Nope.
This is smoke and mirrors.
“NBC Nightly News anchor Brian Williams has been suspended for six months without pay following his false claims about an experience he had during the Iraq war, NBC News president Deborah Turness announced Tuesday night.”
Observations:
1. An untrustworthy anchorman does not turn into a trustworthy one because he hasn’t worked for 6 months.
2. NBC apparently thinks, or hopes the public will think, that the issue is punishing Williams. Undoubtedly, there are (ethically obtuse, ignorant) people who think this way, but the issue is trust. Williams has shown, by lying to the public for more than a decade about his Iraq experience and probably more, that he cannot be trusted to do what his job requires: truthfully and reliably telling the public what happens in the world.
3. That an organization allegedly dedicated to broadcast journalism doesn’t understand that, or worse, does understand it and will retain an untrustworthy anchor anyway because he might still be profitable—after the heat is off, that is—is an indictment of that organization’s lack of courage, integrity, honesty, professionalism, and respect for its audience.
4. NBC says that its investigation of Williams will continue.
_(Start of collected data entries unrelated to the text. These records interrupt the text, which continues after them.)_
(* ===== verification/Machine.v ===== *)
(** * Components as machines

    A component of the console with state is a function [exec]: the event it
    receives and its state give its next state and the requests it sends, or
    [None] when the component does not offer the event in that state (a
    disabled or absent control, an answer to no request).  This file holds
    what every such component shares: runs, their composition, and the
    induction principle for claims about histories. *)
From S2P Require Import Prelude.

Section machine.
Context {St Ev Rq : Type} (exec : Ev -> St -> option (St * list Rq)).

Fixpoint run (es : list Ev) (s : St) : option (St * list Rq) :=
  match es with
  | [] => Some (s, [])
  | e :: es => '(s1, rs) ← exec e s; '(s2, rs') ← run es s1; Some (s2, rs ++ rs')
  end.

Lemma run_cons e es s s' rs :
  run (e :: es) s = Some (s', rs) <->
  exists s1 rs1 rs2, exec e s = Some (s1, rs1) /\ run es s1 = Some (s', rs2) /\ rs = rs1 ++ rs2.
Proof using Type.
  simpl. split.
  - destruct (exec e s) as [[s1 rs1]|]; [|done]. simpl.
    destruct (run es s1) as [[s2 rs2]|] eqn:E; simpl; [|done]. intros [= <- <-]. eauto 10.
  - intros (s1 & rs1 & rs2 & -> & H & ->). simpl. by rewrite H.
Qed.

Lemma run_app es1 es2 s s' rs :
  run (es1 ++ es2) s = Some (s', rs) <->
  exists s1 rs1 rs2, run es1 s = Some (s1, rs1) /\ run es2 s1 = Some (s', rs2) /\ rs = rs1 ++ rs2.
Proof using Type.
  revert s rs. induction es1 as [|e es1 IH]; intros s rs.
  - cbn [app]. split.
    + intros H. exists s, [], rs. done.
    + intros (s1 & rs1 & rs2 & H & Hr & ->). simpl in H. by simplify_eq/=.
  - cbn [app]. rewrite run_cons. setoid_rewrite run_cons. setoid_rewrite IH. split.
    + intros (s1 & r1 & r2 & He & (s2 & r3 & r4 & H3 & H4 & ->) & ->). exists s2, (r1 ++ r3), r4.
      rewrite app_assoc. eauto 10.
    + intros (s2 & r3 & r4 & (s1 & r1 & r2 & He & H3 & ->) & H4 & ->). exists s1, r1, (r2 ++ r4).
      rewrite app_assoc. eauto 10.
Qed.

Lemma run_snoc es e s s' rs :
  run (es ++ [e]) s = Some (s', rs) <->
  exists s1 rs1 rs2, run es s = Some (s1, rs1) /\ exec e s1 = Some (s', rs2) /\ rs = rs1 ++ rs2.
Proof using Type.
  rewrite run_app. split; intros (s1 & r1 & r2 & H1 & H2 & ->); exists s1, r1, r2; split_and!; try done.
  - apply run_cons in H2 as (s2 & r3 & r4 & He & Hr & ->). simpl in Hr. simplify_eq. by rewrite app_nil_r.
  - apply run_cons. exists s', r2, []. by rewrite app_nil_r.
Qed.

(** A claim about histories holds at the start and is kept by every step. *)
Lemma run_history (I : list Ev -> St -> list Rq -> Prop) s0 :
  I [] s0 [] ->
  (forall es s rs e s' rs', run es s0 = Some (s, rs) -> I es s rs -> exec e s = Some (s', rs') ->
     I (es ++ [e]) s' (rs ++ rs')) ->
  forall es s rs, run es s0 = Some (s, rs) -> I es s rs.
Proof using Type.
  intros H0 Hstep es. induction es as [|e es IH] using rev_ind; intros s rs H.
  - simpl in H. by simplify_eq.
  - apply run_snoc in H as (s1 & r1 & r2 & H1 & H2 & ->). eauto.
Qed.

(** An invariant of the states. *)
Lemma run_state (I : St -> Prop) :
  (forall e s s' rs, I s -> exec e s = Some (s', rs) -> I s') ->
  forall es s s' rs, I s -> run es s = Some (s', rs) -> I s'.
Proof using Type.
  intros Hstep es. induction es as [|e es IH]; intros s s' rs Hs H.
  - simpl in H. by simplify_eq.
  - apply run_cons in H as (s1 & r1 & r2 & H1 & H2 & ->). eauto.
Qed.

(** Every request of a run is sent by one of its events. *)
Lemma run_request es s s' rs r :
  run es s = Some (s', rs) -> r ∈ rs ->
  exists es1 e es2 s1 rs1 s2 rs2,
    es = es1 ++ e :: es2 /\ run es1 s = Some (s1, rs1) /\ exec e s1 = Some (s2, rs2) /\ r ∈ rs2.
Proof using Type.
  revert s' rs. induction es as [|e es IH] using rev_ind; intros s' rs H Hr.
  - simpl in H. simplify_eq. set_solver.
  - apply run_snoc in H as (s1 & r1 & r2 & H1 & H2 & ->). apply elem_of_app in Hr as [Hr|Hr].
    + destruct (IH _ _ H1 Hr) as (a & e' & b & x & rx & y & ry & -> & ? & ? & ?).
      exists a, e', (b ++ [e]), x, rx, y, ry. by rewrite <- app_assoc.
    + exists es, e, [], s1, r1, s', r2. done.
Qed.

(** If every request sent in a good state is fine, all requests of a run are. *)
Lemma run_requests (I : St -> Prop) (P : Rq -> Prop) :
  (forall e s s' rs, I s -> exec e s = Some (s', rs) -> I s' /\ Forall P rs) ->
  forall es s s' rs, I s -> run es s = Some (s', rs) -> Forall P rs.
Proof using Type.
  intros Hstep es. induction es as [|e es IH]; intros s s' rs Hs H.
  - simpl in H. by simplify_eq.
  - apply run_cons in H as (s1 & r1 & r2 & H1 & H2 & ->).
    destruct (Hstep e s s1 r1 Hs H1). apply Forall_app. eauto.
Qed.
End machine.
I think it is possible, even likely, that he will not return. That means that this half-measure’s main result may be to mark NBC as a cynical, venal organization for which journalism is neither a calling nor a profession, but a sham and a profit center.
5. We will see if NBC’s audience is as gullible, foolish, and easily manipulated as this action suggests the network believes it is. If viewers just return to Williams like sheep, it is difficult to see why any news organization would value honesty and integrity, since its market doesn’t.
UPDATES (2/11)…
From Althouse:“I guess they want to see if we’ll forget why he left and start wondering why he’s gone, so they can bring him back. That’s all very lame and pathetic, and I don’t watch the nightly news, so there’s a limit to my outrage about NBC’s wan interest in the truth.”
From Ruth Marcus (WaPo): “Some discussion of Williams’s fate has involved his central role at NBC and whether the network could “afford” to lose its most recognizable franchise. This is the network version of “too big to fail” — that Williams is too important to can. I see it the opposite way: Williams’s elevated status subjects him to a higher standard of behavior, and more rigorous consequences. The face of NBC News cannot afford to be so scarred.”